Editing Trip distribution (section)

== History ==

Over the years, modelers have used several different formulations of trip distribution. The first was the Fratar or Growth model (which did not differentiate trips by purpose). This structure extrapolated a base year trip table to the future based on growth, but took no account of changing spatial accessibility due to increased supply or changes in travel patterns and congestion. (Simple Growth factor model, Furness Model and Detroit model are models developed at the same time period)

The next models developed were the gravity model and the intervening opportunities model. The most widely used formulation is still the gravity model.

While studying traffic in [[Baltimore, Maryland]],  [[Alan Voorhees]] developed a mathematical formula to predict traffic patterns based on land use. This formula has been instrumental in the design of numerous transportation and public works projects around the world. He wrote "A General Theory of Traffic Movement," (Voorhees, 1956) which applied the gravity model to trip distribution, which translates [[trip generation|trips generated]] in an area to a matrix that identifies the number of trips from each origin to each destination, which can then be loaded onto the network.

Evaluation of several model forms in the 1960s concluded that "the gravity model and intervening opportunity model proved of about equal reliability and utility in simulating the 1948 and 1955 trip distribution for Washington, D.C." (Heanue and Pyers 1966).
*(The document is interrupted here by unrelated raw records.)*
(* ===== verification/KernelVmProps.v ===== *)
(** * Properties of the virtual memory services

    The calls as one relation, what holds in every state they reach, and the
    effect of the direct memory calls and of [map_memory]. *)

From Stdlib Require Import Strings.String.
From S2P Require Import Prelude OrdMap NativeArena GuestMemory GuestMemoryProps KernelMem KernelAttrs KernelTime KernelFiles KernelFilesProps RegionList KernelVm KernelVmInv KernelVmFit KernelVmDirect KernelVmRelease KernelVmMap.

Local Open Scope Z_scope.

(** ** The calls *)

Inductive VmCall : Type :=
| CallConfiguredFlexible (out : Z)
| CallAvailableFlexible (out : Z)
| CallDirectQuery (physical flags info info_size : Z)
| CallVirtualQuery (address flags info info_size : Z)
| CallQueryProtection (address start end_ protection : Z)
| CallAvailableDirect (search_start search_end alignment physical_out size_out : Z)
| CallAllocateDirect (search_start search_end size alignment memory_type physical_out : Z)
| CallReleaseDirect (physical size : Z) (checked : bool)
| CallMapDirect (slot size protection flags physical alignment name : Z)
| CallMapFlexible (slot size protection flags name : Z)
| CallProtect (address size protection : Z)
| CallUnmap (address size : Z)
| CallMap (address size protection flags fd offset out : Z).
The Fratar model was shown to have weakness in areas experiencing land use changes. As comparisons between the models showed that either could be calibrated equally well to match observed conditions, because of computational ease, gravity models became more widely spread than intervening opportunities models. Some theoretical problems with the intervening opportunities model were discussed by Whitaker and West (1968) concerning its inability to account for all trips generated in a zone which makes it more difficult to calibrate, although techniques for dealing with the limitations have been developed by Ruiter (1967).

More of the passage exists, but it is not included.